WORK TO COMPLETE | Reproduce every line that appears below, precisely and completely.

RECORDED DATA |
(** [update] with a value that is not the empty string: the entry that
    it returns and stores has the embedding of the new value. *)
Lemma update_regenerates this id userId updates value n :
  MemoryUpdates.value updates = Some value ->
  value <> "" ->
  match fst (update this id userId updates n) with
  | Returned (entry, this') =>
      MemoryEntry.embedding entry = Some (generateEmbedding value)
      /\ MemoryEntry.value entry = value
      /\ JSMap.get (memories this') id = Some entry
  | Thrown message => message = not_found
  end.
Proof.
  intros Hvalue Hne. unfold MemoryStorage.update.
  destruct (owned (memories this) id userId) as [entry|]; cbn; [|reflexivity].
  unfold JS.when_truthy, JS.truthy_string. rewrite Hvalue.
  destruct (String.eqb_spec value ""); [contradiction|]. cbn.
  split; [reflexivity|]. split.
  - rewrite Hvalue. reflexivity.
  - apply JSMapFacts.get_set_same.
Qed.

(** [update] with the empty string as only field: the value is replaced
    and the embedding is the one the entry had. *)
Lemma update_empty_value this id userId n :
  match fst (update this id userId (MemoryUpdates.only_value "") n),
        JSMap.get (memories this) id with
  | Returned (entry, this'), Some old =>
      MemoryEntry.value entry = ""
      /\ MemoryEntry.embedding entry = MemoryEntry.embedding old
      /\ JSMap.get (memories this') id = Some entry
  | Returned _, None => False
  | Thrown message, _ => message = not_found
  end.
Proof.
  unfold MemoryStorage.update, owned.
  destruct (JSMap.get (memories this) id) as [old|]; cbn; [|reflexivity].
  destruct (MemoryEntry.userId old =? userId)%Z; cbn; [|reflexivity].
  repeat split. apply JSMapFacts.get_set_same.
Qed.

(** C8. [store(1, "lesson", "k", "v")] on a new store, then
    [update("mem-1", 1, { value: "" })], for any sine and any clock:
    the call returns, the stored entry has the empty value and its
    embedding is still the one generated from "v". *)
Theorem empty_value_keeps_embedding :
  let stored := snd (fst (store create 1 MemoryType.lesson "k" "v" None 0)) in
  exists entry this',
    fst (update stored "mem-1" 1 (MemoryUpdates.only_value "") 3)
    = Returned (entry, this')
    /\ JSMap.get (memories this') "mem-1" = Some entry
    /\ MemoryEntry.value entry = ""
    /\ MemoryEntry.embedding entry = Some (generateEmbedding "v").
Proof.
  cbn zeta. eexists. eexists.
  split; [reflexivity|]. repeat split.
Qed.

End Run.

(** With the sine of [SineImpl], the embeddings of "v" and of the empty
    string differ, already in their first component. *)
Lemma embedding_v_not_empty :
  VectorEmbeddingService.generateEmbedding SineImpl.sin "v"
  <> VectorEmbeddingService.generateEmbedding SineImpl.sin "".
Proof.
  intro H.
  assert (Hhd : PrimFloat.eqb
                  (hd 0%float (VectorEmbeddingService.generateEmbedding SineImpl.sin "v"))
                  (hd 0%float (VectorEmbeddingService.generateEmbedding SineImpl.sin ""))
                = true).
  { rewrite H. vm_compute. reflexivity. }
  vm_compute in Hhd. discriminate Hhd.
Qed.

(** C10. [delete] returns [true] or throws: it returns [true] when the
    entry is present and belongs to the user, and throws the not-found
    error when the entry is absent or belongs to another user. *)
Theorem delete_returns_true :
  forall (this : MemoryStorage.t) (id : string) (userId : Z),
    match delete this id userId with
    | Returned (removed, this') =>
        removed = true
        /\ memories this' = JSMap.remove (memories this) id
        /\ exists entry, JSMap.get (memories this) id = Some entry
                         /\ MemoryEntry.userId entry = userId
    | Thrown message =>
        message = not_found
        /\ (JSMap.get (memories this) id = None
            \/ exists entry, JSMap.get (memories this) id = Some entry
                             /\ MemoryEntry.userId entry <> userId)
    end.
Proof.
  intros this id userId. unfold delete, owned, JSMap.delete, JSMap.has.
  destruct (JSMap.get (memories this) id) as [entry|] eqn:Hget.
  - destruct (Z.eqb_spec (MemoryEntry.userId entry) userId) as [Heq|Hne]; cbn.
    + repeat split. exists entry. split; [reflexivity | exact Heq].
    + split; [reflexivity|]. right. exists entry. split; [reflexivity | exact Hne].
  - cbn. split; [reflexivity|]. left. reflexivity.
Qed.

(** After a [delete] that returns, the store has no entry under the id. *)
Lemma delete_removes this id userId removed this' :
  wf this ->
  delete this id userId = Returned (removed, this') ->
  JSMap.get (memories this') id = None.
Proof.
  intros Hwf. unfold delete.
  destruct (owned (memories this) id userId); cbn; [|discriminate].
  intros [= _ <-]. cbn. apply JSMapFacts.get_remove_same. exact Hwf.
Qed.

End UpdateFacts.

(** ** More on the agents *)

Module AgentFacts.

Import VerifierAgent.

Lemma prefix_app (sub a b : string) :
  String.prefix sub a = true -> String.prefix sub (a ++ b) = true.
Proof.
  revert a. induction sub as [|c sub IH]; intros a H;
    [destruct (a ++ b); reflexivity|].
  destruct a as [|c' a]; [discriminate H|].
  cbn [String.append]. rewrite VerifierFacts.prefix_cons in *.
  destruct (ascii_dec c c'); [exact (IH a H) | discriminate H].
Qed.

Lemma includes_app_l (a b sub : string) :
  JS.includes a sub = true -> JS.includes (a ++ b) sub = true.
Proof.
  induction a as [|c a IH]; cbn [JS.includes]; intro H.
  - destruct (String.prefix sub "") eqn:Hp; [|discriminate H].
    destruct sub; [|discriminate Hp].
    cbn. destruct b; reflexivity.
  - cbn [String.append JS.includes].
    destruct (String.prefix sub (String c a)) eqn:Hp.
    + change (String c (a ++ b)) with (String c a ++ b).
      rewrite (prefix_app sub (String c a) b Hp). reflexivity.
    + destruct (String.prefix sub (String c (a ++ b))); [reflexivity | exact (IH H)].
Qed.

Lemma includes_app_r (a b sub : string) :
  JS.includes b sub = true -> JS.includes (a ++ b) sub = true.
Proof.
  intro H. induction a as [|c a IH]; [exact H|].
  cbn [String.append JS.includes].
  destruct (String.prefix sub (String c (a ++ b))); [reflexivity | exact IH].
Qed.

WRITTEN RESPONSE |
(** [update] with a value that is not the empty string: the entry that
    it returns and stores has the embedding of the new value. *)
Lemma update_regenerates this id userId updates value n :
  MemoryUpdates.value updates = Some value ->
  value <> "" ->
  match fst (update this id userId updates n) with
  | Returned (entry, this') =>
      MemoryEntry.embedding entry = Some (generateEmbedding value)
      /\ MemoryEntry.value entry = value
      /\ JSMap.get (memories this') id = Some entry
  | Thrown message => message = not_found
  end.
Proof.
  intros Hvalue Hne. unfold MemoryStorage.update.
  destruct (owned (memories this) id userId) as [entry|]; cbn; [|reflexivity].
  unfold JS.when_truthy, JS.truthy_string. rewrite Hvalue.
  destruct (String.eqb_spec value ""); [contradiction|]. cbn.
  split; [reflexivity|]. split.
  - rewrite Hvalue. reflexivity.
  - apply JSMapFacts.get_set_same.
Qed.

(** [update] with the empty string as only field: the value is replaced
    and the embedding is the one the entry had. *)
Lemma update_empty_value this id userId n :
  match fst (update this id userId (MemoryUpdates.only_value "") n),
        JSMap.get (memories this) id with
  | Returned (entry, this'), Some old =>
      MemoryEntry.value entry = ""
      /\ MemoryEntry.embedding entry = MemoryEntry.embedding old
      /\ JSMap.get (memories this') id = Some entry
  | Returned _, None => False
  | Thrown message, _ => message = not_found
  end.
Proof.
  unfold MemoryStorage.update, owned.
  destruct (JSMap.get (memories this) id) as [old|]; cbn; [|reflexivity].
  destruct (MemoryEntry.userId old =? userId)%Z; cbn; [|reflexivity].
  repeat split. apply JSMapFacts.get_set_same.
Qed.

(** C8. [store(1, "lesson", "k", "v")] on a new store, then
    [update("mem-1", 1, { value: "" })], for any sine and any clock:
    the call returns, the stored entry has the empty value and its
    embedding is still the one generated from "v". *)
Theorem empty_value_keeps_embedding :
  let stored := snd (fst (store create 1 MemoryType.lesson "k" "v" None 0)) in
  exists entry this',
    fst (update stored "mem-1" 1 (MemoryUpdates.only_value "") 3)
    = Returned (entry, this')
    /\ JSMap.get (memories this') "mem-1" = Some entry
    /\ MemoryEntry.value entry = ""
    /\ MemoryEntry.embedding entry = Some (generateEmbedding "v").
Proof.
  cbn zeta. eexists. eexists.
  split; [reflexivity|]. repeat split.
Qed.

End Run.

(** With the sine of [SineImpl], the embeddings of "v" and of the empty
    string differ, already in their first component. *)
Lemma embedding_v_not_empty :
  VectorEmbeddingService.generateEmbedding SineImpl.sin "v"
  <> VectorEmbeddingService.generateEmbedding SineImpl.sin "".
Proof.
  intro H.
  assert (Hhd : PrimFloat.eqb
                  (hd 0%float (VectorEmbeddingService.generateEmbedding SineImpl.sin "v"))
                  (hd 0%float (VectorEmbeddingService.generateEmbedding SineImpl.sin ""))
                = true).
  { rewrite H. vm_compute. reflexivity. }
  vm_compute in Hhd. discriminate Hhd.
Qed.

(** C10. [delete] returns [true] or throws: it returns [true] when the
    entry is present and belongs to the user, and throws the not-found
    error when the entry is absent or belongs to another user. *)
Theorem delete_returns_true :
  forall (this : MemoryStorage.t) (id : string) (userId : Z),
    match delete this id userId with
    | Returned (removed, this') =>
        removed = true
        /\ memories this' = JSMap.remove (memories this) id
        /\ exists entry, JSMap.get (memories this) id = Some entry
                         /\ MemoryEntry.userId entry = userId
    | Thrown message =>
        message = not_found
        /\ (JSMap.get (memories this) id = None
            \/ exists entry, JSMap.get (memories this) id = Some entry
                             /\ MemoryEntry.userId entry <> userId)
    end.
Proof.
  intros this id userId. unfold delete, owned, JSMap.delete, JSMap.has.
  destruct (JSMap.get (memories this) id) as [entry|] eqn:Hget.
  - destruct (Z.eqb_spec (MemoryEntry.userId entry) userId) as [Heq|Hne]; cbn.
    + repeat split. exists entry. split; [reflexivity | exact Heq].
    + split; [reflexivity|]. right. exists entry. split; [reflexivity | exact Hne].
  - cbn. split; [reflexivity|]. left. reflexivity.
Qed.

(** After a [delete] that returns, the store has no entry under the id. *)
Lemma delete_removes this id userId removed this' :
  wf this ->
  delete this id userId = Returned (removed, this') ->
  JSMap.get (memories this') id = None.
Proof.
  intros Hwf. unfold delete.
  destruct (owned (memories this) id userId); cbn; [|discriminate].
  intros [= _ <-]. cbn. apply JSMapFacts.get_remove_same. exact Hwf.
Qed.

End UpdateFacts.

(** ** More on the agents *)

Module AgentFacts.

Import VerifierAgent.

Lemma prefix_app (sub a b : string) :
  String.prefix sub a = true -> String.prefix sub (a ++ b) = true.
Proof.
  revert a. induction sub as [|c sub IH]; intros a H;
    [destruct (a ++ b); reflexivity|].
  destruct a as [|c' a]; [discriminate H|].
  cbn [String.append]. rewrite VerifierFacts.prefix_cons in *.
  destruct (ascii_dec c c'); [exact (IH a H) | discriminate H].
Qed.

Lemma includes_app_l (a b sub : string) :
  JS.includes a sub = true -> JS.includes (a ++ b) sub = true.
Proof.
  induction a as [|c a IH]; cbn [JS.includes]; intro H.
  - destruct (String.prefix sub "") eqn:Hp; [|discriminate H].
    destruct sub; [|discriminate Hp].
    cbn. destruct b; reflexivity.
  - cbn [String.append JS.includes].
    destruct (String.prefix sub (String c a)) eqn:Hp.
    + change (String c (a ++ b)) with (String c a ++ b).
      rewrite (prefix_app sub (String c a) b Hp). reflexivity.
    + destruct (String.prefix sub (String c (a ++ b))); [reflexivity | exact (IH H)].
Qed.

Lemma includes_app_r (a b sub : string) :
  JS.includes b sub = true -> JS.includes (a ++ b) sub = true.
Proof.
  intro H. induction a as [|c a IH]; [exact H|].
  cbn [String.append JS.includes].
  destruct (String.prefix sub (String c (a ++ b))); [reflexivity | exact IH].
Qed.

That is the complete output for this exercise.